» Work instructions:
Could you return every record below exactly as it is written?

Collected data entries:
(** ** A history *)

(** A removal of duplicates that keeps the last entry of each JID. *)
Fixpoint dedupLast A (key : A → JID) (l : list A) : list A :=
  match l with [] => [] | e :: l => if decide (key e ∈ key <$> l) then dedupLast A key l else e :: dedupLast A key l end.
#[local] Instance dedupLast_laws : DeduplicateLaws dedupLast.
Proof.
  split. intros A key l j. induction l as [|e l IH]; [done|]. cbn [dedupLast List.filter]. case_decide as Hin.
  - rewrite IH. case_bool_decide as Hj; [|done]. subst j. rewrite last_cons.
    destruct (last (List.filter _ l)) eqn:Hl; [done|]. apply last_None in Hl.
    apply list_elem_of_fmap in Hin as (e' & He & Hin). assert (e' ∈ List.filter (λ x, bool_decide (key x = key e)) l) as Hin'
      by (apply in_filter; split; [done|by apply bool_decide_eq_true]). rewrite Hl in Hin'. by apply not_elem_of_nil in Hin'.
  - cbn [List.filter]. case_bool_decide as Hj; [|done]. subst j. rewrite IH.
    assert (List.filter (λ x, bool_decide (key x = key e)) l = []) as ->; [|done].
    destruct (List.filter _ l) as [|x rest] eqn:Hl; [done|]. exfalso. apply Hin.
    assert (x ∈ List.filter (λ x, bool_decide (key x = key e)) l) as [Hx Hk%bool_decide_eq_true]%in_filter by (rewrite Hl; by left).
    rewrite <- Hk. apply list_elem_of_fmap. by exists x.
Qed.
Definition anyOf (m : gmap JID ContactInfo) : option JID := fst <$> head (map_to_list m).
#[local] Instance anyOf_laws : AnyContactLaws anyOf.
Proof.
  split. intros m Hm. unfold anyOf. destruct (map_to_list m) as [|[k v] l] eqn:Hl; [by apply map_to_list_empty_iff in Hl|].
  exists k. split; [done|]. exists v. apply elem_of_map_to_list. rewrite Hl. by left.
Qed.

Definition alice : JID := NewJID "10" DefaultUserServer.
Definition bob : JID := NewJID "11" HiddenUserServer.
Definition contactHistory : list contactOp :=
  [OpPushName alice "a"; OpNames [mkEntry alice "A" "A B" "" false; mkEntry bob "B" "" "b" false; mkEntry alice "A2" "" "" false];
   OpUsernames [mkUsername bob "x"; mkUsername alice "y"; mkUsername bob "z"]; OpPhones [mkPhone bob "+1"]; OpGet bob; OpGetAll].

Lemma contacts_refine_witness :
  let '(rs, s') := runContacts true anyOf dedupLast id contactHistory (mkContactStore (mkDatabase (mkContactTables ∅ []) []) ∅) in
  contactInv s' ∧ contactTrace contactHistory rs (mkContactTables ∅ []) (tablesOf s') ∧ (working (mkDatabase (mkContactTables ∅ []) []) → Forall (λ r, ∃ a, r = Ok a) rs).
Proof.
  apply (contacts_refine true anyOf dedupLast id (λ l, Permutation_refl l) contactHistory (mkContactStore (mkDatabase (mkContactTables ∅ []) []) ∅)).
  - assert (storable alice ∧ storable bob) as [? ?] by (split; by apply (bool_decide_unpack _); vm_compute).
    unfold contactHistory. rewrite !Forall_cons, Forall_nil. cbn [storableOp].
    split_and!; try done; intros e; rewrite ?elem_of_cons, elem_of_nil; naive_solver.
  - split_and!; [split; [done|apply (map_Forall_empty (M := gmap string))]|apply (map_Forall_empty (M := gmap JID))|vm_compute; lia].
Defined.

Example contact_history_bob :
  (runContacts true anyOf dedupLast id contactHistory (mkContactStore (mkDatabase (mkContactTables ∅ []) []) ∅)).1 !! 4%nat =
  Some (Ok (Info (mkContact true "B" "" "" "" "z" "+1"))).
Proof. vm_compute. reflexivity. Qed.

(** An empty redacted number for a contact that was read and not found: the table has
    a row, and the cache goes on answering that there is none. *)
Example empty_phone_stays_unfound :
  let ops := [OpGet bob; OpPhones [mkPhone bob ""]; OpGet bob; OpNames [mkEntry alice "A" "" "" false]; OpGet bob] in
  (runContacts true anyOf dedupLast id ops (mkContactStore (mkDatabase (mkContactTables ∅ []) []) ∅)).1 =
  [Ok (Info noContact); Ok Done; Ok (Info noContact); Ok Done; Ok (Info (mkContact true "" "" "" "" "" ""))].
Proof. vm_compute. reflexivity. Qed.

» Solution for this problem:
(** ** A history *)

(** A removal of duplicates that keeps the last entry of each JID. *)
Fixpoint dedupLast A (key : A → JID) (l : list A) : list A :=
  match l with [] => [] | e :: l => if decide (key e ∈ key <$> l) then dedupLast A key l else e :: dedupLast A key l end.
#[local] Instance dedupLast_laws : DeduplicateLaws dedupLast.
Proof.
  split. intros A key l j. induction l as [|e l IH]; [done|]. cbn [dedupLast List.filter]. case_decide as Hin.
  - rewrite IH. case_bool_decide as Hj; [|done]. subst j. rewrite last_cons.
    destruct (last (List.filter _ l)) eqn:Hl; [done|]. apply last_None in Hl.
    apply list_elem_of_fmap in Hin as (e' & He & Hin). assert (e' ∈ List.filter (λ x, bool_decide (key x = key e)) l) as Hin'
      by (apply in_filter; split; [done|by apply bool_decide_eq_true]). rewrite Hl in Hin'. by apply not_elem_of_nil in Hin'.
  - cbn [List.filter]. case_bool_decide as Hj; [|done]. subst j. rewrite IH.
    assert (List.filter (λ x, bool_decide (key x = key e)) l = []) as ->; [|done].
    destruct (List.filter _ l) as [|x rest] eqn:Hl; [done|]. exfalso. apply Hin.
    assert (x ∈ List.filter (λ x, bool_decide (key x = key e)) l) as [Hx Hk%bool_decide_eq_true]%in_filter by (rewrite Hl; by left).
    rewrite <- Hk. apply list_elem_of_fmap. by exists x.
Qed.
Definition anyOf (m : gmap JID ContactInfo) : option JID := fst <$> head (map_to_list m).
#[local] Instance anyOf_laws : AnyContactLaws anyOf.
Proof.
  split. intros m Hm. unfold anyOf. destruct (map_to_list m) as [|[k v] l] eqn:Hl; [by apply map_to_list_empty_iff in Hl|].
  exists k. split; [done|]. exists v. apply elem_of_map_to_list. rewrite Hl. by left.
Qed.

Definition alice : JID := NewJID "10" DefaultUserServer.
Definition bob : JID := NewJID "11" HiddenUserServer.
Definition contactHistory : list contactOp :=
  [OpPushName alice "a"; OpNames [mkEntry alice "A" "A B" "" false; mkEntry bob "B" "" "b" false; mkEntry alice "A2" "" "" false];
   OpUsernames [mkUsername bob "x"; mkUsername alice "y"; mkUsername bob "z"]; OpPhones [mkPhone bob "+1"]; OpGet bob; OpGetAll].

Lemma contacts_refine_witness :
  let '(rs, s') := runContacts true anyOf dedupLast id contactHistory (mkContactStore (mkDatabase (mkContactTables ∅ []) []) ∅) in
  contactInv s' ∧ contactTrace contactHistory rs (mkContactTables ∅ []) (tablesOf s') ∧ (working (mkDatabase (mkContactTables ∅ []) []) → Forall (λ r, ∃ a, r = Ok a) rs).
Proof.
  apply (contacts_refine true anyOf dedupLast id (λ l, Permutation_refl l) contactHistory (mkContactStore (mkDatabase (mkContactTables ∅ []) []) ∅)).
  - assert (storable alice ∧ storable bob) as [? ?] by (split; by apply (bool_decide_unpack _); vm_compute).
    unfold contactHistory. rewrite !Forall_cons, Forall_nil. cbn [storableOp].
    split_and!; try done; intros e; rewrite ?elem_of_cons, elem_of_nil; naive_solver.
  - split_and!; [split; [done|apply (map_Forall_empty (M := gmap string))]|apply (map_Forall_empty (M := gmap JID))|vm_compute; lia].
Defined.

Example contact_history_bob :
  (runContacts true anyOf dedupLast id contactHistory (mkContactStore (mkDatabase (mkContactTables ∅ []) []) ∅)).1 !! 4%nat =
  Some (Ok (Info (mkContact true "B" "" "" "" "z" "+1"))).
Proof. vm_compute. reflexivity. Qed.

(** An empty redacted number for a contact that was read and not found: the table has
    a row, and the cache goes on answering that there is none. *)
Example empty_phone_stays_unfound :
  let ops := [OpGet bob; OpPhones [mkPhone bob ""]; OpGet bob; OpNames [mkEntry alice "A" "" "" false]; OpGet bob] in
  (runContacts true anyOf dedupLast id ops (mkContactStore (mkDatabase (mkContactTables ∅ []) []) ∅)).1 =
  [Ok (Info noContact); Ok Done; Ok (Info noContact); Ok Done; Ok (Info (mkContact true "" "" "" "" "" ""))].
Proof. vm_compute. reflexivity. Qed.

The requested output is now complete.